### WHAT YOU ARE ASKED TO DO
Pull every line containing "Some" out of the listing below.

### DATA FOR REVIEW
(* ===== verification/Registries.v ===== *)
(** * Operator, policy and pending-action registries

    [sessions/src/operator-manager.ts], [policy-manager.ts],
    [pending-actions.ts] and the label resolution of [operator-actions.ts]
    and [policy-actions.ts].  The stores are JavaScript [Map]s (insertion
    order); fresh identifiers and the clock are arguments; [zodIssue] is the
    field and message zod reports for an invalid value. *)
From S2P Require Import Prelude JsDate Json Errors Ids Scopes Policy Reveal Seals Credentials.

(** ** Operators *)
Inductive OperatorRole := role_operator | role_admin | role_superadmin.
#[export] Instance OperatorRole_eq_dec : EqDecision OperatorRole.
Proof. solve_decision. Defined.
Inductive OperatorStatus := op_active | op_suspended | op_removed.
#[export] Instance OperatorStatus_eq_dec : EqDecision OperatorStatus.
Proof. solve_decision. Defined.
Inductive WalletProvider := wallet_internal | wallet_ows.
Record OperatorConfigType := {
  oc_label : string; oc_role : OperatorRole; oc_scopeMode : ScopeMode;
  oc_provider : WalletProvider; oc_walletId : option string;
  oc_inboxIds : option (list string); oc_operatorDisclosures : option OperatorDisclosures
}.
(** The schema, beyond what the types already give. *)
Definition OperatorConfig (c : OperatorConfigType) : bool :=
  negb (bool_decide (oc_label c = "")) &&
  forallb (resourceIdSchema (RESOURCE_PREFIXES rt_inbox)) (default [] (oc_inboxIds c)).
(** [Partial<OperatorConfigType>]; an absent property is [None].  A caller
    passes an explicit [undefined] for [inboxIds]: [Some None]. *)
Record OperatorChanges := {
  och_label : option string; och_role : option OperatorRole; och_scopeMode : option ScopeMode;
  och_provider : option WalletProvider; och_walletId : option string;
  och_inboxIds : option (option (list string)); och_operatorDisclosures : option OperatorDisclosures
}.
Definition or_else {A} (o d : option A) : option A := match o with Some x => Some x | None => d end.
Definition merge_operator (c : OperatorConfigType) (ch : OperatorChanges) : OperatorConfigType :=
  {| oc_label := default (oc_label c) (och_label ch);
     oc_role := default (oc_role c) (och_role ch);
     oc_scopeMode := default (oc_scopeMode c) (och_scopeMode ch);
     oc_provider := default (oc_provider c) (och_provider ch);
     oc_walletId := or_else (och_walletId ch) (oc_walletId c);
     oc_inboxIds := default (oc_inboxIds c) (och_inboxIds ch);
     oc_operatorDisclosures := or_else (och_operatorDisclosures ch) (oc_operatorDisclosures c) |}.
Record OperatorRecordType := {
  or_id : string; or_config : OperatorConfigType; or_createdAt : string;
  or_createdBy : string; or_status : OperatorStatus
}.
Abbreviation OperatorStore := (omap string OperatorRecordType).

### RESPONSE TO THIS TASK
    passes an explicit [undefined] for [inboxIds]: [Some None]. *)
Definition or_else {A} (o d : option A) : option A := match o with Some x => Some x | None => d end.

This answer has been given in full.